• **WORK TASK**: Nothing outside the range is wanted. Repeat exactly the lines below from the one with "Inductive exn := Exn" through the one with "stdpp finite maps.".

Dataset entries
-------

(** C10 as it is written fails: a second run on the same output
    stores every flyer and every candidate a second time. *)
Lemma SaveResults_rerun_counterexample :
  let db1 := fst (SaveResults gorm.empty 1%N sampleResult) in
  let db2 := fst (SaveResults db1 1%N sampleResult) in
  map Flyer.RegionID (flyers db1) = ["flyer_1"] /\
  map EventCandidate.EventID (event_candidates db1) = ["event_1_1"] /\
  map Flyer.RegionID (flyers db2) = ["flyer_1"; "flyer_1"] /\
  map Flyer.SubmissionID (flyers db2) = [1%N; 1%N] /\
  map EventCandidate.EventID (event_candidates db2) = ["event_1_1"; "event_1_1"] /\
  flyers db2 <> flyers db1 /\ event_candidates db2 <> event_candidates db1.
Proof.
  cbv zeta. repeat split; try (vm_compute; reflexivity).
  - intros H. apply (f_equal (@length _)) in H. vm_compute in H. discriminate.
  - intros H. apply (f_equal (@length _)) in H. vm_compute in H. discriminate.
Qed.

End Persistence.

(* ===================================================================== *)
(** ** Canonical keys *)
(* ===================================================================== *)

Section Canonicalization.
Import GoStrings.


Lemma lowerByte_idem c : lowerByte (lowerByte c) = lowerByte c.
Proof. destruct c as [[] [] [] [] [] [] [] []]; reflexivity. Qed.

Lemma ToLower_idem s : ToLower (ToLower s) = ToLower s.
Proof. induction s as [|c s IH]; cbn; [|rewrite lowerByte_idem, IH]; reflexivity. Qed.




Lemma append_cons c (l s : string) : String c l ++ s = String c (l ++ s).
Proof. reflexivity. Qed.

Lemma append_nil (s : string) : "" ++ s = s.
Proof. reflexivity. Qed.









End Canonicalization.

(* ===================================================================== *)
(** ** Start-time resolution *)
(* ===================================================================== *)

Section StartTime.





End StartTime.

(* ===================================================================== *)
(** ** Candidate promotion *)
(* ===================================================================== *)

Section Promotion.
Local Open Scope list_scope.

(** *** The store operations *)

Lemma FirstEventByKey_Some key db e :
  FirstEventByKey key db = Some e -> Event.CanonicalKey e = key /\ In e (events db).
Proof.
  unfold FirstEventByKey. intros H. apply find_some in H as [Hin Hk].
  unfold hasKey in Hk. apply String.eqb_eq in Hk. auto.
Qed.

Lemma FirstEventByKey_None key db :
  FirstEventByKey key db = None -> existsb (hasKey key) (events db) = false.
Proof.
  unfold FirstEventByKey. induction (events db) as [|x l IH]; cbn; [reflexivity|].
  destruct (hasKey key x); [discriminate | exact IH].
Qed.

Lemma hasKey_withModerationState key e s :
  hasKey key (Event.withModerationState e s) = hasKey key e.
Proof. reflexivity. Qed.

Lemma length_UpdateModerationState e s db :
  length (events (UpdateModerationState e s db)) = length (events db).
Proof. cbn. apply length_map. Qed.

Lemma keys_UpdateModerationState e s db :
  map Event.CanonicalKey (events (UpdateModerationState e s db))
    = map Event.CanonicalKey (events db).
Proof.
  cbn. induction (events db) as [|x l IH]; cbn; [reflexivity|].
  rewrite IH. destruct (_ =? _)%N; reflexivity.
Qed.
(** The conversion of an [int64_t] that is not negative holds it. *)
Lemma double_of_int_holds (x : Z) :
  0 <= x < 2 ^ 63 -> double_holds 11 x (double_of_int x).
Proof.
  intros Hx. unfold double_of_int, binary_normalize.
  destruct x as [|p|p]; [left; split; reflexivity| |lia].
  right.
  unfold binary_round, shl_align, fexp, emin.
  pose proof (digits2_pos_bounds p) as Hbounds.
  set (d := Z.pos (digits2_pos p)) in *.
  assert (Hd : 1 <= d) by (subst d; lia).
  assert (Hd63 : d <= 63).
  { destruct (Z.le_gt_cases d 63) as [H|H]; [exact H|exfalso].
    assert (2 ^ 63 <= 2 ^ (d - 1)) by (apply Z.pow_le_mono_r; lia). lia. }
  rewrite Z.add_0_r.
  replace (Z.max (d - 53) (3 - 1024 - 53) - 0) with (d - 53) by lia.
  destruct (d - 53) as [|k|k] eqn:Hk.
  - destruct (binary_round_aux_exact p 0) as [m' [Heq [Hval Hm']]]; fold d; try lia.
    { replace (d - 53) with 0 by lia. exists (Z.pos p). simpl. lia. }
    rewrite Heq. exists m', (d + 0 - 53). split; [reflexivity|].
    split; [exact Hm'|]. split; [lia|]. left. split; [lia|].
    rewrite Hval. fold d. replace (d - 53) with 0 by lia.
    replace (- (d + 0 - 53)) with 0 by lia. rewrite Z.div_1_r. simpl. lia.
  - destruct (binary_round_aux_finite p 0 loc_Exact) as [m' [e' [Heq [Hm' He']]]];
      fold d; try lia.
    rewrite Heq. fold d in He'. exists m', e'. split; [reflexivity|].
    split; [exact Hm'|]. split; [lia|]. right. split; [lia|].
    assert (2 ^ 53 <= 2 ^ (d - 1)) by (apply Z.pow_le_mono_r; lia). lia.
  - change (IntDef.Z.max (Z.neg k) (3 - 1024 - 53))
      with (Z.max (Z.neg k) (3 - 1024 - 53)).
    replace (Z.max (Z.neg k) (3 - 1024 - 53)) with (Z.neg k) by lia.
    assert (Hvalue : Z.pos (Pos.iter xO p k) = Z.pos p * 2 ^ Z.pos k)
      by apply iter_xO_value.
    assert (Hdigits : Z.pos (digits2_pos (Pos.iter xO p k)) = 53).
    { apply digits2_pos_unique. rewrite Hvalue.
      assert (Hkd : Z.pos k = 53 - d) by lia. rewrite Hkd.
      assert (H52 : 2 ^ (53 - 1) = 2 ^ (d - 1) * 2 ^ (53 - d)).
      { rewrite <- Z.pow_add_r by lia. f_equal. lia. }
      assert (H53 : 2 ^ 53 = 2 ^ d * 2 ^ (53 - d)).
      { rewrite <- Z.pow_add_r by lia. f_equal. lia. }
      assert (0 < 2 ^ (53 - d)) by (apply Z.pow_pos_nonneg; lia).
      rewrite H52, H53. split.
      - apply Z.mul_le_mono_nonneg_r; lia.
      - apply Z.mul_lt_mono_pos_r; lia. }
    destruct (binary_round_aux_exact (Pos.iter xO p k) (Z.neg k))
      as [m' [Heq [Hval Hm']]]; rewrite ?Hdigits; try lia.
    { exists (Z.pos (Pos.iter xO p k)). simpl. lia. }
    rewrite Heq, Hdigits. rewrite Hdigits in Hval.
    exists m', (53 + Z.neg k - 53). split; [reflexivity|].
    split; [exact Hm'|]. split; [lia|]. left. split; [lia|].
    rewrite Hval, Hvalue. change (2 ^ (53 - 53)) with 1. rewrite Z.div_1_r.
    f_equal. f_equal. lia.
Qed.
(** * Session workflow of the Healthcare Translation Streamlit app

    A shallow embedding of [app/main.py]: one Streamlit script run is a
    computation in a small state-and-exception monad.  The state is the
    session state ([st.session_state]) together with the list of UI effects
    and service calls issued so far; an uncaught Python exception aborts the
    run, keeping the session writes done before it. *)

From Stdlib Require Import String Ascii List Bool.
Import ListNotations.
Open Scope string_scope.

(** Raw audio as bytes. *)
Definition bytes := list Byte.byte.

(** A Python exception: its class name and message. *)
Inductive exn := Exn (kind : string) (msg : string).

(** Result of a call that may raise. *)
Inductive result (A : Type) :=
| Ok (a : A)
| Raise (e : exn).
Arguments Ok {A} a.
Arguments Raise {A} e.

(** [st.session_state] after its initialisation (lines 184-189): the three
    keys are always present. *)
Record session := mk_session {
  original_transcript : string;
  checked_transcript : string;
  translation : string
}.

Definition initial_session : session := mk_session "" "" "".
(** * helper_func/mux.py: the ffmpeg job orchestrator

    A shallow embedding of [src/helper_func/mux.py] and the properties of
    its progress parser, line reader, notification throttle, job registry
    and the two mux runners.

    Conventions.  A Python [str] is a list of Unicode code points and a
    Python [bytes] a list of octets, both carried by [Z].  Dictionaries are
    stdpp finite maps.  Coroutines are functions in a small monad that
    threads the process-wide state and propagates exceptions. *)

From Stdlib Require Import ZArith QArith Qround Lqa List String Ascii DecimalString Lia.
From stdpp Require Import base option gmap list strings.
Import ListNotations.
Local Open Scope Z_scope.

(** ** Text *)

Abbreviation str := (list Z).
Abbreviation bytes := (list Z).

(** An ASCII literal as a Python string. *)
Definition lit (s : string) : str :=
  map (fun a => Z.of_N (N_of_ascii a)) (list_ascii_of_string s).

(** Longest prefix whose elements satisfy [p], and what follows it. *)
Fixpoint take_while {A} (p : A -> bool) (l : list A) : list A :=
  match l with
  | x :: l' => if p x then x :: take_while p l' else []
  | [] => []
  end.

Fixpoint drop_while {A} (p : A -> bool) (l : list A) : list A :=
  match l with
  | x :: l' => if p x then drop_while p l' else l
  | [] => []
  end.

(** [strip_prefix p s] is [Some r] when [s = p ++ r]. *)
Fixpoint strip_prefix (p s : str) : option str :=
  match p, s with
  | [], _ => Some s
  | a :: p', b :: s' => if a =? b then strip_prefix p' s' else None
  | _ :: _, [] => None
  end.

(** ** Progress parsing (lines 20-24) *)

(** The class [\s] of a [str] pattern: the code points for which
    [str.isspace] holds. *)
Definition is_space (c : Z) : bool :=
  ((9 <=? c) && (c <=? 13)) || ((28 <=? c) && (c <=? 32))
  || (c =? 133) || (c =? 160) || (c =? 5760)
  || ((8192 <=? c) && (c <=? 8202))
  || (c =? 8232) || (c =? 8233) || (c =? 8239) || (c =? 8287) || (c =? 12288).

Definition non_space (c : Z) : bool := negb (is_space c).

(** The alternation [(frame|fps|size|time|bitrate|speed)], in its order. *)
Definition progress_fields : list str :=
  [lit "frame"; lit "fps"; lit "size"; lit "time"; lit "bitrate"; lit "speed"].

(** The rest of the pattern, [\s*=\s*(\S+)], matched greedily at the head
    of [r]: the captured value and the number of characters consumed.
    [=] is not white space, so the first [\s*] takes every blank; the
    second one does too, because [\S+] cannot start on a blank. *)
Definition match_value (r : str) : option (str * nat) :=
  match drop_while is_space r with
  | c :: r3 =>
      if c =? 61 then
        let r4 := drop_while is_space r3 in
        match take_while non_space r4 with
        | [] => None
        | v => Some (v, (length r - length r4 + length v)%nat)
        end
      else None
  | [] => None
  end.

(** One attempt of [progress_pattern] at the head of [s]: the two groups
    and the length of the match.  The alternatives are tried in order, the
    next one when the rest of the pattern fails after the current one. *)
Fixpoint match_alternatives (alts : list str) (s : str) : option (str * str * nat) :=
  match alts with
  | [] => None
  | k :: alts' =>
      match strip_prefix k s with
      | Some r =>
          match match_value r with
          | Some (v, n) => Some (k, v, (length k + n)%nat)
          | None => match_alternatives alts' s
          end
      | None => match_alternatives alts' s
      end
  end.

Definition match_here (s : str) : option (str * str * nat) :=
  match_alternatives progress_fields s.

(** [progress_pattern.findall]: the scan tries each position from the left
    and resumes right after a match; [skip] counts the characters of the
    last match still to be passed over. *)
Fixpoint findall_from (skip : nat) (s : str) : list (str * str) :=
  match s with
  | [] => []
  | _ :: s' =>
      match skip with
      | S n => findall_from n s'
      | O =>
          match match_here s with
          | Some (k, v, n) => (k, v) :: findall_from (n - 1) s'
          | None => findall_from 0 s'
          end
      end
  end.

Definition findall (line : str) : list (str * str) := findall_from 0 line.

(** [{k: v for k, v in pairs}]: the pairs are stored one after the other,
    a later one overwriting an earlier one with the same key. *)
Definition put_pair (d : gmap (list Z) (list Z)) (kv : str * str)
  : gmap (list Z) (list Z) := <[kv.1 := kv.2]> d.

Definition dict_of_pairs (pairs : list (str * str)) : gmap (list Z) (list Z) :=
  fold_left put_pair pairs ∅.

(** [items or None]: an empty dictionary is falsy. *)
Definition parse_progress (line : str) : option (gmap (list Z) (list Z)) :=
  let items := dict_of_pairs (findall line) in
  if decide (items = ∅) then None else Some items.

(** ** Line reader (lines 26-36) *)

Definition is_crlf (b : Z) : bool := (b =? 13) || (b =? 10).

(** [pattern.split(data)] for the pattern [[\r\n]+]: the pieces between
    the maximal runs of CR and LF.  The result is never empty; data that
    starts (ends) with a run yields an empty first (last) piece.  [in_run]
    tells that the previous octet belonged to a run. *)
Fixpoint split_from (in_run : bool) (data : bytes) : list bytes :=
  match data with
  | [] => [[]]
  | b :: data' =>
      if is_crlf b then
        if in_run then split_from true data' else [] :: split_from true data'
      else
        match split_from false data' with
        | piece :: pieces => (b :: piece) :: pieces
        | [] => [[b]]
        end
  end.

Definition re_split (data : bytes) : list bytes := split_from false data.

-------

• **COMPLETED EXERCISE**:
Inductive exn := Exn (kind : string) (msg : string).

(** Result of a call that may raise. *)
Inductive result (A : Type) :=
| Ok (a : A)
| Raise (e : exn).
Arguments Ok {A} a.
Arguments Raise {A} e.

(** [st.session_state] after its initialisation (lines 184-189): the three
    keys are always present. *)
Record session := mk_session {
  original_transcript : string;
  checked_transcript : string;
  translation : string
}.

Definition initial_session : session := mk_session "" "" "".
(** * helper_func/mux.py: the ffmpeg job orchestrator

    A shallow embedding of [src/helper_func/mux.py] and the properties of
    its progress parser, line reader, notification throttle, job registry
    and the two mux runners.

    Conventions.  A Python [str] is a list of Unicode code points and a
    Python [bytes] a list of octets, both carried by [Z].  Dictionaries are
    stdpp finite maps.  Coroutines are functions in a small monad that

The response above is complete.